= Suffield Experimental Station =

The military research facility located 5 km north of Suffield, Alberta, operated under the name of the Suffield Experimental Station (SES) from 1950 to its renaming to the Defence Research Establishment Suffield in 1967.

==History==

===Experimental Station Suffield===
The military research facility located 5 km north of Suffield, Alberta, operated under the name of Experimental Station Suffield (or the Field Experimental Station) from its inception into 1941 to its renaming to the Suffield Experimental Station in 1950.

When France fell to the Axis powers in 1940, the British lost access to the joint British/French experimental station located in the Sahara at Beni Ounif, two hundred miles south of Oran. Following the loss of the Algerian experimental station, the Canadian Government indicated that it was willing to provide an alternative location. In October 1940, the Superintendent of Experiments at Porton Down, England, Mr. E. Ll. Davies, arrived in Canada to discuss the issue with Lt. Colonel Morrison and Dr. Otto Maass. Of the sites considered; Tracadie NB, Northern Quebec, Northern Ontario, Brandon, Manitoba, and Maple Creek, Saskatchewan; Suffield, Alberta was selected. The area, which was given the name the Suffield Block, contained one hundred and twenty-five farms plus additional lands that were mostly owned by the Canadian Pacific Railway and the Hudson's Bay Company. A small nucleus of British scientists arrived at the experimental station in the spring of 1941.
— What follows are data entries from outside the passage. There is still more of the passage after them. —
(* ===== verification/ZendHashOps.v ===== *)
(** Searching, growing and inserting: the operations of zend_hash.c on a
    table that satisfies its representation invariant.  The lemmas here are
    about pointers; what they mean for the keys and values of the table is in
    ZendHashDict. *)

From S2P Require Import Prelude Dll ZendHash ZendHashInv.

Section ops.
Context {V : Type} `{PEMalloc}.
Implicit Types (m : mem V) (ht : HashTable) (p q : ptr) (l : list ptr).

(** * Searching a chain *)

Definition passes m (test : Bucket V → bool) p : Prop :=
  ∃ b, heap m !! p = Some b ∧ test b = true.

Lemma chain_search_seg fuel test m (o : nptr) c :
  dseg (cview m) o c None → (length c < fuel)%nat →
  ∃ r, chain_search fuel test m (hd_or c None) = OK r ∧
    match r with
    | Some p => p ∈ c ∧ passes m test p
    | None => ∀ p, p ∈ c → ¬ passes m test p
    end.
Proof.
  revert fuel o. induction c as [|x c IH]; intros fuel o Hd Hf; simpl in *.
  - exists None. destruct fuel; split; set_solver.
  - destruct fuel as [|fuel]; [lia|]. destruct Hd as [Hx Hd].
    unfold cview in Hx. destruct (heap m !! x) as [b|] eqn:Hb; [|done]. simpl in Hx.
    simpl. unfold deref. rewrite Hb. simpl. destruct (test b) eqn:Ht.
    + exists (Some x). split; [done|]. split; [set_solver|]. by exists b.
    + injection Hx as _ ->.
      destruct (IH fuel (Some x) Hd ltac:(lia)) as (r & -> & Hr). exists r. split; [done|].
      destruct r as [p|].
      * destruct Hr. split; [set_solver|done].
      * intros p [->|Hp]%elem_of_cons; [|by apply Hr]. intros (b' & ? & ?). congruence.
Qed.

Lemma search_ok m ht l hv test :
  links_ok m ht l →
  ∃ head r, slot ht (Z.land hv (nTableMask ht)) = OK head ∧
    chain_search (fuel_of m) test m head = OK r ∧
    match r with
    | Some p => p ∈ l ∧ passes m test p
    | None => ∀ p, p ∈ l → idx m (nTableMask ht) p = Some (Z.land hv (nTableMask ht)) →
                   ¬ passes m test p
    end.
Proof.
  intros Hok. destruct (lk_chain _ _ _ Hok (Z.land hv (nTableMask ht))) as (c & Hs & Hd & Hnd & Hc).
  { eapply mask_range, Hok. }
  destruct (chain_search_seg (fuel_of m) test m None c Hd) as (r & Hr & Hres).
  { unfold fuel_of. apply Nat.lt_succ_r, live_length; [done|].
    intros x [Hx _]%Hc. destruct (list_live _ _ _ _ (lk_list _ _ _ Hok) Hx) as [y Hy].
    unfold core in Hy. destruct (heap m !! x); [eauto|done]. }
  exists (hd_or c None), r. split; [unfold slot; by rewrite Hs|]. split; [done|].
  destruct r as [p|].
  - destruct Hres as [[? ?]%Hc ?]. done.
  - intros p Hp Hi. apply Hres, Hc. done.
Qed.

(** * Growing the table *)

(** The fields of the table that concern its global list. *)
Definition same_list ht ht' : Prop :=
  nNumOfElements ht' = nNumOfElements ht ∧ nNextFreeElement ht' = nNextFreeElement ht ∧
  pInternalPointer ht' = pInternalPointer ht ∧ pListHead ht' = pListHead ht ∧
  pListTail ht' = pListTail ht ∧ pDestructor ht' = pDestructor ht ∧
  persistent ht' = persistent ht ∧ nApplyCount ht' = nApplyCount ht ∧
  bApplyProtection ht' = bApplyProtection ht.

Lemma list_ok_ext m m' ht ht' l :
  (∀ q, q ∈ l → lview m' q = lview m q) → same_list ht ht' → list_ok m ht l → list_ok m' ht' l.
Proof.
  intros Hlv (Hn & _ & Hip & Hh & Ht & _) []. split; try congruence.
  - by eapply dseg_ext.
  - intros p. rewrite Hip. auto.
Qed.

(** An allocated table, its chains left aside. *)
Definition slots_ok ht : Prop :=
  ∃ k, 3 <= k <= 31 ∧ nTableSize ht = 2 ^ k ∧ nTableMask ht = 2 ^ k - 1 ∧
       Z.of_nat (length (arBuckets ht)) = 2 ^ k.

Lemma slots_table ht l : slots_ok ht → table_ok ht l.
Proof. intros (k & ? & ? & ? & ?). exists k. auto. Qed.

Lemma slots_range ht i : slots_ok ht → 0 <= i <= nTableMask ht →
  (Z.to_nat i < length (arBuckets ht))%nat.
Proof. intros Hs. by apply (mask_slot ht []), slots_table. Qed.
Lemma slots_mask ht hv : slots_ok ht → 0 <= Z.land hv (nTableMask ht) <= nTableMask ht.
Proof. intros Hs. by apply (mask_range ht []), slots_table. Qed.

(** Empty slots are the chains of an empty list. *)
Lemma chains_nil m mask n i :
  (Z.to_nat i < n)%nat → chain_ok m mask (replicate n None) [] i.
Proof.
  intros Hi. exists []. split_and!; try done; [|constructor|set_solver].
  by apply lookup_replicate_2.
Qed.

Lemma rehash_ok m ht l :
  list_ok m ht l → slots_ok ht → l ≠ [] →
  ∃ m' ht', zend_hash_rehash m ht = OK (m', ht') ∧ same_but_chains m m' l ∧
    same_list ht ht' ∧ same_conf ht ht' ∧ slots_ok ht' ∧ links_ok m' ht' l ∧ newest_first m' l.
Proof.
  intros Hl (k & Hk & Hsz & Hm & Hlen) Hne. unfold zend_hash_rehash.
  rewrite (proj2 (Z.eqb_neq _ _)); [|rewrite (lo_num _ _ _ Hl); destruct l; [done|simpl; lia]].
  rewrite (lo_head _ _ _ Hl).
  assert (Z.to_nat (2 ^ k) = length (arBuckets ht)) as Hn by lia.
  destruct (rehash_loop_ok (fuel_of m) m (clear_slots ht) [] l)
    as (m' & slots & Hrun & Hsb & Hlen' & Hnf & Hch); simpl.
  - eapply (list_ok_ext m m ht); [done|by split_and!|done].
  - by eapply list_length_fuel.
  - intros i. rewrite Hm, length_replicate. lia.
  - intros hv. rewrite Hm. pose proof (land_mask_range hv k ltac:(lia)). lia.
  - intros i Hi. apply chains_nil. rewrite Hm in Hi. lia.
  - simpl in *. rewrite length_replicate in Hlen'.
    eexists _, _. split; [done|]. split; [done|].
    assert (same_list ht (set_arBuckets slots (clear_slots ht))) as Hsl by done.
    assert (slots_ok (set_arBuckets slots (clear_slots ht))) as Hso.
    { exists k. simpl. split_and!; try done; lia. }
    split_and!; try done.
    + split_and!; try done. simpl. rewrite Hlen', Hsz. done.
    + split.
      * eapply list_ok_ext; [|done|done]. intros q _. apply Hsb.
      * by apply slots_table.
      * done.
    + apply Hnf. intros p pr nx Hp. by apply elem_of_nil in Hp.
Qed.

Record resized m ht l m' ht' : Prop := {
  rs_mem : same_but_chains m m' l;
  rs_same : same_list ht ht';
  rs_slots : slots_ok ht';
  rs_list : list_ok m' ht' l;
  rs_links : links_ok m ht l → links_ok m' ht' l;
}.

Lemma same_but_chains_refl m l : same_but_chains m m l.
Proof. by split_and!. Qed.

Lemma do_resize_ok m ht l :
  list_ok m ht l → slots_ok ht → l ≠ [] →
  ∃ m' ht', zend_hash_do_resize m ht = OK (m', ht') ∧ resized m ht l m' ht'.
Proof.
  intros Hl Hs Hne. pose proof Hs as (k & Hk & Hsz & Hm & Hlen).
  unfold zend_hash_do_resize. rewrite Hsz, Z.shiftl_mul_pow2 by lia. rewrite Z.pow_1_r.
  destruct (decide (k = 31)) as [->|Hk31].
  - change (0 <? uint_wrap (2 ^ 31 * 2)) with false. exists m, ht. split; [done|].
    by split.
  - assert (2 ^ k * 2 = 2 ^ (k + 1)) as E by (rewrite Z.pow_add_r; lia).
    assert (2 ^ (k + 1) <= 2 ^ 31) as Hle by (apply Z.pow_le_mono_r; lia).
    assert (0 < 2 ^ (k + 1)) as Hpos by (apply Z.pow_pos_nonneg; lia).
    rewrite E, uint_wrap_id by lia. rewrite (proj2 (Z.ltb_lt _ _)) by lia.
    destruct (rehash_ok m (set_nTable (2 ^ (k + 1)) (2 ^ (k + 1) - 1)
        (arBuckets ht ++ replicate (Z.to_nat (2 ^ (k + 1)) - length (arBuckets ht))%nat garbage) ht) l)
      as (m' & ht' & Hrun & Hsb & Hsl & Hsc & Hso & Hok & _); try done.
    { eapply (list_ok_ext m m ht); [done|by split_and!|done]. }
    { exists (k + 1). simpl. split_and!; try lia. rewrite length_app, length_replicate. lia. }
    exists m', ht'. split; [done|]. split; try done. apply Hok.
Qed.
Experimental Station Suffield, under the administration of the Canadian Army, commenced operations on June 11, 1941, as a joint British/Canadian biological and chemical defence facility. The name appears on several reports from the period and was most likely following a British naming convention. The research activities of the Station are described in John Bryden's "Deadly Allies".By the end of the Second World War, the station employed 584 personnel trained in chemistry, physics, meteorology, mathematics, pharmacology, pathology, bacteriology, physiology, entomology, veterinary science, mechanical and chemical engineering. In 1946, the station was placed completely in the hands of the Canadian Army when the British withdrew their support. The responsibility for administrating the station, including the Suffield Block, was transferred to the Defence Research Board on April 30, 1947, by Order in Council PC 101/1727. In August 1950, the station was renamed to the Suffield Experimental Station (SES).
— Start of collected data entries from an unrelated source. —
Lemma abs_cons m p l c : core m p = Some c → abs m (p :: l) = entry c :: abs m l.
Proof. intros Hc. simpl. by rewrite Hc. Qed.

Lemma abs_split m l1 p l2 c :
  core m p = Some c → abs m (l1 ++ p :: l2) = abs m l1 ++ entry c :: abs m l2.
Proof. intros Hc. by rewrite abs_app, (abs_cons _ _ _ _ Hc). Qed.

Lemma abs_key m l k :
  k ∈ (abs m l).*1 ↔ ∃ p c, p ∈ l ∧ core m p = Some c ∧ bkey c = k.
Proof.
  rewrite list_elem_of_fmap. split.
  - intros ([k' v] & -> & (p & Hp & Hc)%list_elem_of_omap).
    destruct (core m p) as [c|] eqn:E; [|done]. injection Hc as <- <-. eauto 10.
  - intros (p & c & Hp & Hc & <-). exists (entry c). split; [done|].
    apply list_elem_of_omap. exists p. by rewrite Hc.
Qed.

Lemma rep_live m ht l d p : Rep m ht l d → p ∈ l → ∃ c, core m p = Some c ∧ key_ok p c.
Proof.
  intros HR Hp. destruct (list_live _ _ _ _ (lk_list _ _ _ (rep_links _ _ _ _ HR)) Hp) as [c Hc].
  exists c. split; [done|]. by eapply rep_keys.
Qed.

Lemma abs_length m ht l d : Rep m ht l d → length d = length l.
Proof.
  intros HR. rewrite <- (rep_abs _ _ _ _ HR).
  assert (∀ p, p ∈ l → is_Some (core m p)) as Hlive.
  { intros p Hp. destruct (rep_live _ _ _ _ _ HR Hp) as (c & -> & _). eauto. }
  clear HR. induction l as [|x l IH]; [done|]. destruct (Hlive x) as [c Hc]; [set_solver|].
  rewrite (abs_cons _ _ _ _ Hc). simpl. rewrite IH; [done|]. intros p Hp. apply Hlive. set_solver.
Qed.

(** The number of elements the table reports. *)
Lemma rep_num m ht l d : Rep m ht l d → zend_hash_num_elements ht = Z.of_nat (length d).
Proof.
  intros HR. rewrite (abs_length _ _ _ _ HR). apply (rep_links _ _ _ _ HR).
Qed.

(** A bucket, its key and the keys before it. *)
Lemma rep_split m ht l d l1 p l2 c :
  Rep m ht l d → l = l1 ++ p :: l2 → core m p = Some c →
  d = abs m l1 ++ entry c :: abs m l2 ∧ bkey c ∉ (abs m l1).*1.
Proof.
  intros HR -> Hc. pose proof (rep_abs _ _ _ _ HR) as E. rewrite (abs_split _ _ _ _ _ Hc) in E.
  split; [done|]. pose proof (rep_uniq _ _ _ _ HR) as Hnd. rewrite <- E, fmap_app in Hnd.
  apply NoDup_app in Hnd as (_ & Hdis & _). intros Hin. apply (Hdis _ Hin). set_solver.
Qed.

(** * The search of the code finds the key of the dictionary *)

Lemma locate m ht l d K hv test :
  Rep m ht l d →
  (∀ p b, p ∈ l → heap m !! p = Some b → key_ok p (core_of b) →
          test b = true ↔ bkey (core_of b) = K) →
  (∀ p c, p ∈ l → key_ok p c → bkey c = K → c_h c = hv) →
  ∃ head r, slot ht (Z.land hv (nTableMask ht)) = OK head ∧
    chain_search (fuel_of m) test m head = OK r ∧
    match r with
    | Some p => ∃ l1 l2 c, l = l1 ++ p :: l2 ∧ core m p = Some c ∧ bkey c = K
    | None => K ∉ d.*1
    end.
Proof.
  intros HR Htest Hh.
  destruct (search_ok m ht l hv test (rep_links _ _ _ _ HR)) as (head & r & Hs & Hr & Hres).
  exists head, r. split; [done|]. split; [done|]. destruct r as [p|].
  - destruct Hres as [Hp (b & Hb & Ht)]. apply list_elem_of_split in Hp as Hp'.
    destruct Hp' as (l1 & l2 & ->).
    destruct (rep_live _ _ _ _ _ HR Hp) as (c & Hc & Hk).
    assert (c = core_of b) as -> by (unfold core in Hc; rewrite Hb in Hc; naive_solver).
    exists l1, l2, (core_of b). split_and!; try done. by eapply Htest.
  - rewrite <- (rep_abs _ _ _ _ HR), abs_key. intros (p & c & Hp & Hc & HK).
    destruct (rep_live _ _ _ _ _ HR Hp) as (c' & Hc' & Hk). simplify_eq.
    apply (Hres p Hp).
    + unfold idx. rewrite Hc. simpl. by erewrite Hh.
    + unfold core in Hc. destruct (heap m !! p) as [b|] eqn:Hb; [|done].
      simpl in Hc. injection Hc as <-. exists b. split; [done|]. by eapply Htest.
Qed.

Lemma key_test_spec m p b k len :
  heap m !! p = Some b → key_ok p (core_of b) → key_valid m k len →
  key_test (Some k) len (str_hash (zs_val k)) b = true ↔ bkey (core_of b) = KStr (zs_val k).
Proof.
  intros Hb [_ Hkey] (-> & Hlen & Haddr). unfold key_test, bkey. simpl.
  destruct Hkey as [[Hz Hn]|(k' & Hk' & Hl' & Hr' & Hh' & Ha')]; simpl in *.
  - rewrite Hz, Hn. simpl. split; [|done]. rewrite !andb_true_iff, !Z.eqb_eq. lia.
  - rewrite Hk', (proj2 (Z.eqb_neq (nKeyLength b) 0)) by lia. simpl. rewrite orb_true_iff. split.
    + intros [Hp|Hm].
      * apply bool_decide_eq_true in Hp. rewrite Hp in Ha'. f_equal.
        destruct (zs_addr k) eqn:Ek; [congruence| |done]. subst b0.
        apply (Haddr (core_of b) k'); [unfold core; by rewrite Hb|done|congruence].
      * apply andb_true_iff in Hm as [[_ Hl]%andb_true_iff Hv]. apply Z.eqb_eq in Hl.
        apply bool_decide_eq_true in Hv. rewrite !take_ge in Hv by lia. by f_equal.
    + intros [= Hv]. right. rewrite Hv, Hh', Hl', Hv, !Z.eqb_refl. simpl. by apply bool_decide_eq_true.
Qed.

Lemma key_hash p c s : key_ok p c → bkey c = KStr s → c_h c = str_hash s.
Proof.
  intros [_ [[Hz _]|(k & Hk & Hl & ? & Hh & _)]]; unfold bkey.
  - by rewrite Hz.
  - rewrite Hk, (proj2 (Z.eqb_neq _ _)) by lia. simpl. intros [= <-]. done.
Qed.

Lemma index_test_spec hv b : index_test hv b = true ↔ bkey (core_of b) = KIdx hv.
Proof.
  unfold index_test, bkey. simpl. rewrite andb_true_iff, !Z.eqb_eq.
  destruct (Z.eqb_spec (nKeyLength b) 0); naive_solver.
Qed.

Lemma index_hash p c hv : key_ok p c → bkey c = KIdx hv → c_h c = hv.
Proof. intros _. unfold bkey. destruct (_ =? _); naive_solver. Qed.

Lemma locate_str m ht l d k len :
  Rep m ht l d → key_valid m k len →
  let hv := zend_inline_hash_func (zs_val k) len in
  ∃ head r, slot ht (Z.land hv (nTableMask ht)) = OK head ∧
    chain_search (fuel_of m) (key_test (Some k) len hv) m head = OK r ∧
    match r with
    | Some p => ∃ l1 l2 c, l = l1 ++ p :: l2 ∧ core m p = Some c ∧ bkey c = KStr (zs_val k)
    | None => KStr (zs_val k) ∉ d.*1
    end.
Proof.
  intros HR Hk hv. assert (hv = str_hash (zs_val k)) as ->.
  { unfold hv, str_hash. by destruct Hk as (-> & _). }
  eapply locate; [done| |].
  - intros p b _ Hb Hok. by eapply key_test_spec.
  - intros p c _. apply key_hash.
Qed.

Lemma locate_idx m ht l d hv :
  Rep m ht l d →
  ∃ head r, slot ht (Z.land hv (nTableMask ht)) = OK head ∧
    chain_search (fuel_of m) (index_test hv) m head = OK r ∧
    match r with
    | Some p => ∃ l1 l2 c, l = l1 ++ p :: l2 ∧ core m p = Some c ∧ bkey c = KIdx hv
    | None => KIdx hv ∉ d.*1
    end.
Proof.
  intros HR. eapply locate; [done| |].
  - intros p b _ _ _. apply index_test_spec.
  - intros p c _. apply index_hash.
Qed.

(** * Look-ups *)

Lemma entry_lookup m ht l d l1 p l2 c :
  Rep m ht l d → l = l1 ++ p :: l2 → core m p = Some c →
  dlookup (bkey c) d = Some (data_of (c_data c)).
Proof.
  intros HR Hl Hc. destruct (rep_split _ _ _ _ _ _ _ _ HR Hl Hc) as [-> Hn].
  by apply dlookup_mid.
Qed.

Lemma core_deref m p c : core m p = Some c → ∃ b, deref m p = OK b ∧ core_of b = c.
Proof. unfold core, deref. destruct (heap m !! p) as [b|]; simpl; naive_solver. Qed.

Lemma find_spec m ht l d k len :
  Rep m ht l d → key_valid m k len →
  zend_hash_find m ht k len = OK (dlookup (KStr (zs_val k)) d).
Proof.
  intros HR Hk. destruct (locate_str _ _ _ _ _ _ HR Hk) as (head & r & Hs & Hr & Hres).
  unfold zend_hash_find. rewrite Hs. ob. rewrite Hr. ob. destruct r as [p|].
  - destruct Hres as (l1 & l2 & c & Hl & Hc & HK).
    rewrite <- HK, (entry_lookup _ _ _ _ _ _ _ _ HR Hl Hc).
    destruct (core_deref _ _ _ Hc) as (b & -> & <-). done.
  - by apply dlookup_None in Hres as ->.
Qed.

Lemma quick_find_spec m ht l d k len :
  Rep m ht l d → key_valid m k len →
  zend_hash_quick_find m ht (Some k) len (str_hash (zs_val k)) = OK (dlookup (KStr (zs_val k)) d).
Proof.
  intros HR Hk. rewrite <- (find_spec _ _ _ _ _ _ HR Hk). unfold str_hash.
  by destruct Hk as (-> & _).
Qed.

Lemma exists_spec m ht l d k len :
  Rep m ht l d → key_valid m k len →
  zend_hash_exists m ht k len = OK (bool_decide (KStr (zs_val k) ∈ d.*1)).
Proof.
  intros HR Hk. destruct (locate_str _ _ _ _ _ _ HR Hk) as (head & r & Hs & Hr & Hres).
  unfold zend_hash_exists. rewrite Hs. ob. rewrite Hr. ob. destruct r as [p|].
  - destruct Hres as (l1 & l2 & c & Hl & Hc & HK). rewrite bool_decide_true; [done|].
    rewrite <- (rep_abs _ _ _ _ HR), abs_key. exists p, c. set_solver.
  - by rewrite bool_decide_false.
Qed.

Lemma index_find_spec m ht l d hv :
  Rep m ht l d → zend_hash_index_find m ht hv = OK (dlookup (KIdx hv) d).
Proof.
  intros HR. destruct (locate_idx _ _ _ _ hv HR) as (head & r & Hs & Hr & Hres).
  unfold zend_hash_index_find. rewrite Hs. ob. rewrite Hr. ob. destruct r as [p|].
  - destruct Hres as (l1 & l2 & c & Hl & Hc & HK).
    rewrite <- HK, (entry_lookup _ _ _ _ _ _ _ _ HR Hl Hc).
    destruct (core_deref _ _ _ Hc) as (b & -> & <-). done.
  - by apply dlookup_None in Hres as ->.
Qed.

Lemma index_exists_spec m ht l d hv :
  Rep m ht l d → zend_hash_index_exists m ht hv = OK (bool_decide (KIdx hv ∈ d.*1)).
Proof.
  intros HR. destruct (locate_idx _ _ _ _ hv HR) as (head & r & Hs & Hr & Hres).
  unfold zend_hash_index_exists. rewrite Hs. ob. rewrite Hr. ob. destruct r as [p|].
  - destruct Hres as (l1 & l2 & c & Hl & Hc & HK). rewrite bool_decide_true; [done|].
    rewrite <- (rep_abs _ _ _ _ HR), abs_key. exists p, c. set_solver.
  - by rewrite bool_decide_false.
Qed.

(** * Updates and insertions *)

Lemma rep_check_init m ht l d :
  Rep m ht l d →
  Rep m (CHECK_INIT ht) l d ∧ slots_ok (CHECK_INIT ht) ∧ same_list ht (CHECK_INIT ht).
Proof.
  intros []. destruct (check_init_ok m ht l) as (Hok & Hs & Hsl); [done|].
  split; [|done]. split; try done. by destruct Hsl as (_ & -> & _).
Qed.

Lemma links_ok_ext m m' ht l :
  (∀ q, q ∈ l → lview m' q = lview m q) → (∀ q, q ∈ l → cview m' q = cview m q) →
  (∀ q, q ∈ l → c_h <$> core m' q = c_h <$> core m q) →
  links_ok m ht l → links_ok m' ht l.
Proof.
  intros Hl Hc Hh [Hli Hta Hch]. split; try done.
  - by eapply list_ok_ext; [|by split_and!|].
  - intros i Hi. destruct (Hch i Hi) as (c & Hs & Hd & Hnd & Hm).
    assert (∀ q, q ∈ l → idx m' (nTableMask ht) q = idx m (nTableMask ht) q) as Hidx.
    { intros q Hq. specialize (Hh q Hq). unfold idx.
      destruct (core m' q), (core m q); simpl in *; congruence. }
    exists c. split_and!; try done.
    + eapply dseg_ext; [|done]. intros q [? _]%Hm. auto.
    + intros q. rewrite Hm. split; intros [? ?]; (split; [done|]); [rewrite Hidx|rewrite <- Hidx]; done.
Qed.

(** The effect of an operation that gives key [K] the value [v]: the bucket
    [p] holds it, the old value of the key is destructed, buckets of other
    tables are not touched. *)
Record upd_post m ht l d (K : akey) (v : V) p m' ht' l' : Prop := {
  up_rep : Rep m' ht' l' (dupdate K v d);
  up_list : l' = (if decide (K ∈ d.*1) then l else l ++ [p]);
  up_slots : slots_ok ht';
  up_new : K ∉ d.*1 → heap m !! p = None;
  up_core : ∀ q, q ≠ p → core m' q = core m q;
  up_val : ∃ c, core m' p = Some c ∧ entry c = (K, v);
  up_frame : ∀ q, q ∉ l' → heap m' !! q = heap m !! q;
  up_evs : evs m' = evs m ++ (if pDestructor ht then EvDtor <$> option_list (dlookup K d) else []);
  up_dtor : pDestructor ht' = pDestructor ht;
  up_ip : pInternalPointer ht' =
    if decide (K ∈ d.*1) then pInternalPointer ht
    else match pInternalPointer ht with Some x => Some x | None => Some p end;
  up_next : nNextFreeElement ht' =
    if decide (K ∈ d.*1) then nNextFreeElement ht else next_index (nNextFreeElement ht) K;
}.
| Chief Superintendent | Tenure |
|---|---|
| E.Ll. Davies | 1941 to 1947 |

A note on the Defence Research Board: Based on the recommendations of Dr. Solandt, Director General of Defence Research, an Order in Council was signed on October 17, 1946, that created the Interim Defence Research Board. The four interim board members were Dr. C. H. Best, Dr. Otto Maass, Dr. P. E. Gagnon, and Colonel R. D. Harkness with Dr. Solandt as the chairman. The first meeting was held on December 16, 1946. On March 28, 1947, Bill 19, which amended the National Defence Act of 1927, became law and legally established the Defence Research Board.
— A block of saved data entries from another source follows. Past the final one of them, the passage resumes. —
Lemma rep_count m ht l d n : Rep pool m ht l d → Rep pool m (set_nApplyCount n ht) l d.
Proof. intros [[[] ? ?] ? ? ? ?]. by split. Qed.

Lemma rep_ip m ht l d (o : nptr) :
  Rep pool m ht l d → (∀ p, o = Some p → p ∈ l) → Rep pool m (set_pInternalPointer o ht) l d.
Proof. intros [[[] ? ?] ? ? ? ?] Ho. by split. Qed.

(** * Destruction *)

Definition freed m (l : list ptr) m' : Prop :=
  ∀ q, heap m' !! q = if decide (q ∈ l) then None else heap m !! q.

Lemma destroy_loop_ok fuel m ht o l :
  dseg (lview m) o l None → NoDup l → (length l < fuel)%nat →
  ∃ m', destroy_loop fuel m (pDestructor ht) (hd_or l None) = OK m' ∧ freed m l m' ∧
    evs m' = evs m ++ dtors ht ((abs m l).*2).
Proof.
  revert m o fuel. induction l as [|x l IH]; intros m o fuel Hd Hnd Hf;
    (destruct fuel as [|fuel]; [simpl in Hf; lia|]); simpl.
  - exists m. split; [done|]. split; [done|]. unfold dtors. destruct (pDestructor ht); by rewrite app_nil_r.
  - destruct Hd as [Hx Hd]. apply NoDup_cons in Hnd as [Hxl Hnd].
    unfold lview in Hx. destruct (heap m !! x) as [b|] eqn:Hb; [|done]. injection Hx as Hlast Hnext.
    unfold deref. rewrite Hb. ob.
    set (m1 := if pDestructor ht then call m (EvDtor (data_of (pData b))) else m).
    assert (heap m1 = heap m) as Hm1 by (unfold m1; by destruct (pDestructor ht)).
    unfold mfree. rewrite Hm1, Hb. ob. rewrite Hnext.
    destruct (IH (mkMem (delete x (heap m)) (evs m1)) (Some x) fuel) as (m' & Hrun & Hfree & Hev);
      [|done|simpl in Hf; lia|].
    { revert Hd. apply dseg_ext. intros q Hq. rewrite lview_delete. by rewrite decide_False by set_solver. }
    exists m'. split; [done|]. split.
    + intros q. rewrite Hfree. simpl. destruct (decide (q = x)) as [->|Hne].
      * rewrite (decide_True (P := x ∈ x :: l)) by set_solver. case_decide; [done|]. by simplify_map_eq.
      * rewrite lookup_delete_ne by done. apply decide_ext. set_solver.
    + rewrite Hev. simpl. rewrite (abs_ext pool m _ l).
      2: { intros q Hq. rewrite core_delete. by rewrite decide_False by set_solver. }
      unfold core at 1. rewrite Hb. simpl. unfold m1, dtors.
      destruct (pDestructor ht); simpl; by rewrite <- ?app_assoc.
Qed.

Lemma destroy_spec m ht l d :
  Rep pool m ht l d →
  ∃ m', zend_hash_destroy m ht = OK m' ∧ freed m l m' ∧ evs m' = evs m ++ dtors ht d.*2.
Proof.
  intros HR. pose proof (lk_list _ _ _ (rep_links _ _ _ _ _ HR)) as Hl. unfold zend_hash_destroy.
  rewrite (lo_head _ _ _ Hl), <- (rep_abs _ _ _ _ _ HR).
  eapply destroy_loop_ok; [apply Hl|apply Hl|by eapply list_length_fuel].
Qed.

Lemma table_size ht l : table_ok ht l → ∃ k, 3 <= k <= 31 ∧ nTableSize ht = 2 ^ k ∧
  (nTableMask ht = 0 ∧ arBuckets ht = [None] ∨ nTableMask ht = 2 ^ k - 1).
Proof. intros (k & Hk & Hs & [(? & ? & _)|(? & _)]); exists k; auto. Qed.

Lemma clean_spec m ht l d :
  Rep pool m ht l d →
  ∃ m' ht', zend_hash_clean m ht = OK (m', ht') ∧ Rep pool m' ht' [] [] ∧ freed m l m' ∧
    evs m' = evs m ++ dtors ht d.*2 ∧ nTableSize ht' = nTableSize ht ∧ nNextFreeElement ht' = 0.
Proof.
  intros HR. pose proof (rep_links _ _ _ _ _ HR) as HL. pose proof (lk_list _ _ _ HL) as Hl.
  unfold zend_hash_clean. cbv zeta.
  set (ht1 := if nTableMask ht =? 0 then ht else clear_slots ht).
  assert (pDestructor ht1 = pDestructor ht) as Hd1 by (unfold ht1; by case_match).
  destruct (destroy_loop_ok (fuel_of m) m ht None l) as (m' & Hrun & Hfree & Hev);
    [apply Hl|apply Hl|by eapply list_length_fuel|].
  cbn [pDestructor set_pInternalPointer set_nNextFreeElement set_nNumOfElements set_pListTail set_pListHead].
  rewrite Hd1, (lo_head _ _ _ Hl), Hrun. ob. eexists _, _. split; [reflexivity|].
  rewrite <- (rep_abs _ _ _ _ _ HR). split_and!; try done.
  - destruct (table_size _ _ (lk_table _ _ _ HL)) as (k & Hk & Hs & Hslots).
    assert (8 <= 2 ^ k) by (change 8 with (2 ^ 3); apply Z.pow_le_mono_r; lia).
    apply (rep_nil _ _ k); try done; unfold ht1; destruct (Z.eqb_spec (nTableMask ht) 0) as [Hz|Hz]; try done.
    + destruct Hslots as [?|E]; [by left|]. lia.
    + destruct Hslots as [[? _]|E]; [done|]. right. split; [done|]. unfold clear_slots. simpl. by rewrite Hs.
  - unfold ht1. by case_match.
Qed.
A note on the joint British/Australian "Australian Field Experimental Station (AFES)": AFES was constructed at Gunyarra, a railway siding about 12 miles south of Proserpine, Queensland, in 1944. AFES was established to continue the research and experimental work carried out by the Australian Chemical Warfare Research and Experimental Section (A.C.W.R. & E.S.) at Innisfail, Queensland, in 1943/44. Activities at this Station continued until the end of the war. For some time it was placed in a care and maintenance situation but was finally dismantled.

===SES===
Control of Experimental Station Suffield was transferred from the Canadian Army to the Defence Research Board (DRB) on April 30, 1947 by Order in Council PC 101/1727. In August 1947, approval was given for the construction of 60 prefabricated housing units at a site named after the James Ralston. Due to delays, major construction did not complete until 1953.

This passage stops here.